What is expected:
In the records below, find the line with "- intros k Hk"; retype that line and all the following lines through the end, exactly, and add nothing.

BEGIN Input data

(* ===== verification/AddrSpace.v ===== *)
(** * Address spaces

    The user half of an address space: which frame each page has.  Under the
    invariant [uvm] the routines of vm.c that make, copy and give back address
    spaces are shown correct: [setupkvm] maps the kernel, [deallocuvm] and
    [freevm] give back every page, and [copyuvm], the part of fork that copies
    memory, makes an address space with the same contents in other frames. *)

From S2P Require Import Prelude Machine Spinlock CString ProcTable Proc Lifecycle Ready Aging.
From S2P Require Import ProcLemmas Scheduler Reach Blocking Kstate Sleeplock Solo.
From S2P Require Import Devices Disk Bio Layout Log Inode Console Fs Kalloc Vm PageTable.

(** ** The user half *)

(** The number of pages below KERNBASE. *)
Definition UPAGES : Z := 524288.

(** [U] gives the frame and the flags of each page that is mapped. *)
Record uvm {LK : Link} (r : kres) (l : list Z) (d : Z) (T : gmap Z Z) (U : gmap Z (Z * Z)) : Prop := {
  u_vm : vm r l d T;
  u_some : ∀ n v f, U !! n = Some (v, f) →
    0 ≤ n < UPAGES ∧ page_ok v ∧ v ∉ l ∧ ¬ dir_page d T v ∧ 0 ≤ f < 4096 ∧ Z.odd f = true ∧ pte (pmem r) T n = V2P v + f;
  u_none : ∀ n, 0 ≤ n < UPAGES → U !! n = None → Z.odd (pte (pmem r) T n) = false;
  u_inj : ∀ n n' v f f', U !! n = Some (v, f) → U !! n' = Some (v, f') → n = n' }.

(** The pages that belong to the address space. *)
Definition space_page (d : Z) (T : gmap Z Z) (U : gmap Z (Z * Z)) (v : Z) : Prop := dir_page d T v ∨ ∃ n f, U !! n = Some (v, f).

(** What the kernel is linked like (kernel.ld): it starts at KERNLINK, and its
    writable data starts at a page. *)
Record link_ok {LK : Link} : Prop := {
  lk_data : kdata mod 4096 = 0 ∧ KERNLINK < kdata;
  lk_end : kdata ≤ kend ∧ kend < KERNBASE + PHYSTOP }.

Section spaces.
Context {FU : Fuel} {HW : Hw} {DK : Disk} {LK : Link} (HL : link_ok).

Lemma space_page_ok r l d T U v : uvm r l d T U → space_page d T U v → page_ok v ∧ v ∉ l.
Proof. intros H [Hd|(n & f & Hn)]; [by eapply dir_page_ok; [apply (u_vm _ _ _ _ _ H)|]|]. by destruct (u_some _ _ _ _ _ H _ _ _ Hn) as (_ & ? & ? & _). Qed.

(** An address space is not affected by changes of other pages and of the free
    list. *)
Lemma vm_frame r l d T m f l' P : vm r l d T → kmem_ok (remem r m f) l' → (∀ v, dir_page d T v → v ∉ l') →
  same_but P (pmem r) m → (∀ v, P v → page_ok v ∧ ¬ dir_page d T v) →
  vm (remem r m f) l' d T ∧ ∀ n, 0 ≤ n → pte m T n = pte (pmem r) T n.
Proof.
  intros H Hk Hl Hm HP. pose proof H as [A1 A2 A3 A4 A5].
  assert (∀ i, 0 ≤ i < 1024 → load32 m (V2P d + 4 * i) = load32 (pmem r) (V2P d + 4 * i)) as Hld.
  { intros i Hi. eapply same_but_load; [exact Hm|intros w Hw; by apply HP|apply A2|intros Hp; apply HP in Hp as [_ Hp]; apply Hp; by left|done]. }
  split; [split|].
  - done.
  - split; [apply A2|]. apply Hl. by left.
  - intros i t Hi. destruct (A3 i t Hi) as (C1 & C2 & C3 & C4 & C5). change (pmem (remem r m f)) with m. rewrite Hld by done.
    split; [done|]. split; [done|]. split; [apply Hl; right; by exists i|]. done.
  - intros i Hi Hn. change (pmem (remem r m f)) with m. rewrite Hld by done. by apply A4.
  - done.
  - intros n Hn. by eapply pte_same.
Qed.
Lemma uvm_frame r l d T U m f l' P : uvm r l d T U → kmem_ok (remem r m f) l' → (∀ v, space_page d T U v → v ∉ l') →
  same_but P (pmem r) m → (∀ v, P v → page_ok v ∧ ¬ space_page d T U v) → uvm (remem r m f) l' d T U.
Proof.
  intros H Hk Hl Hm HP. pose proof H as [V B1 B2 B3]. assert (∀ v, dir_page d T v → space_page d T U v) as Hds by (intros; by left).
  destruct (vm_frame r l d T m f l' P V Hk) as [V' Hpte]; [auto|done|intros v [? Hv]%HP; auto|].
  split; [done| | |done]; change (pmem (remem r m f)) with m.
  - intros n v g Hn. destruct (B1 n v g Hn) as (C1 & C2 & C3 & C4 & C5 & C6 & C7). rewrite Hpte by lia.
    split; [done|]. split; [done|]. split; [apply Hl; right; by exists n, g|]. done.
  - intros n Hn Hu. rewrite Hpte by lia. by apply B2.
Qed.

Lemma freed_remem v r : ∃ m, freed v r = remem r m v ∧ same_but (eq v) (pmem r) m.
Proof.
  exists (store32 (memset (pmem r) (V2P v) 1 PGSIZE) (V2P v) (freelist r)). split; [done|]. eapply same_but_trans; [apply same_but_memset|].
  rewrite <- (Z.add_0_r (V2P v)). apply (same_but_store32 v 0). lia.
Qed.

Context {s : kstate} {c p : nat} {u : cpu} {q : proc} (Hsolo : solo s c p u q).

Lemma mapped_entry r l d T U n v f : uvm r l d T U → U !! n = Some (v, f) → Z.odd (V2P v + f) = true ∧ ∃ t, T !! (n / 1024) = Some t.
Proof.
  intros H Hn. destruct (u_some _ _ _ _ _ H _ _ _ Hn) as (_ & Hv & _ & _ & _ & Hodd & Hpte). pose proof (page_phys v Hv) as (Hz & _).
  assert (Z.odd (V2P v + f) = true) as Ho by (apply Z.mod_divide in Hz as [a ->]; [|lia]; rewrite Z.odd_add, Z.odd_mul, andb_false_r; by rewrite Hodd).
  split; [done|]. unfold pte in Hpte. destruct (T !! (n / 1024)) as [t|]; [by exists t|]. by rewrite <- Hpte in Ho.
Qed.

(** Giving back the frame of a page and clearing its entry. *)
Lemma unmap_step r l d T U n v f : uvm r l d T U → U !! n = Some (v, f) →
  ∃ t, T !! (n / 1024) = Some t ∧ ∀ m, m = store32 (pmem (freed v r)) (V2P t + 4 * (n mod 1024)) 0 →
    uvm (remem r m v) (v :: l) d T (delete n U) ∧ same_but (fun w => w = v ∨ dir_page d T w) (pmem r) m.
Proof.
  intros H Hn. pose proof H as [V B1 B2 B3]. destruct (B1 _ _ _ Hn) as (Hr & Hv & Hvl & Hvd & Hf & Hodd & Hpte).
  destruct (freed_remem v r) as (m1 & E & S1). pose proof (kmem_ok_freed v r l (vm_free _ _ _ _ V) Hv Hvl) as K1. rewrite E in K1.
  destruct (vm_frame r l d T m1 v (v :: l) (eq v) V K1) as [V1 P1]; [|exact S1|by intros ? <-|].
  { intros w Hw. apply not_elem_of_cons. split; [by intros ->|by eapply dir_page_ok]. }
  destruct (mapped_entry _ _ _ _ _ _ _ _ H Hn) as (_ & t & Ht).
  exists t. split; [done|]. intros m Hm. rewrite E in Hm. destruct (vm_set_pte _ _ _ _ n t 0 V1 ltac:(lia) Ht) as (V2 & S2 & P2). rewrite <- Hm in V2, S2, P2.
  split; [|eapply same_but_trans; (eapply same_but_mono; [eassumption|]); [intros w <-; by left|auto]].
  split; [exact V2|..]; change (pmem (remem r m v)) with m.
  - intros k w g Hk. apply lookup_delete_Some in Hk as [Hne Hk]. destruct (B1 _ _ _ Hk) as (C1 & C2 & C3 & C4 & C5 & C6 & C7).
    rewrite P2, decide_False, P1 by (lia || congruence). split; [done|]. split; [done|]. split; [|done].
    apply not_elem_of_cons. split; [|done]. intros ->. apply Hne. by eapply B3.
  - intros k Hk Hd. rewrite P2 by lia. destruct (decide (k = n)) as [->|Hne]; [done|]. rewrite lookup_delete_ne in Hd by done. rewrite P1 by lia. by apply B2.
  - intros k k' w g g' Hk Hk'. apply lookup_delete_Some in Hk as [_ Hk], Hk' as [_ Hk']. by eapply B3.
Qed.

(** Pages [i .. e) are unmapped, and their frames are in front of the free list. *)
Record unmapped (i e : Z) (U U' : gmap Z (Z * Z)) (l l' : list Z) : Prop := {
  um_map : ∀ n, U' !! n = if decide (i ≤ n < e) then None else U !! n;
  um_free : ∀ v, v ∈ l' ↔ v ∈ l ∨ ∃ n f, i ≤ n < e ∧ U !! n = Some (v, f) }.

END Input data

Answer box:
  - intros k Hk Hd. rewrite P2 by lia. destruct (decide (k = n)) as [->|Hne]; [done|]. rewrite lookup_delete_ne in Hd by done. rewrite P1 by lia. by apply B2.
  - intros k k' w g g' Hk Hk'. apply lookup_delete_Some in Hk as [_ Hk], Hk' as [_ Hk']. by eapply B3.
Qed.

(** Pages [i .. e) are unmapped, and their frames are in front of the free list. *)
Record unmapped (i e : Z) (U U' : gmap Z (Z * Z)) (l l' : list Z) : Prop := {
  um_map : ∀ n, U' !! n = if decide (i ≤ n < e) then None else U !! n;
  um_free : ∀ v, v ∈ l' ↔ v ∈ l ∨ ∃ n f, i ≤ n < e ∧ U !! n = Some (v, f) }.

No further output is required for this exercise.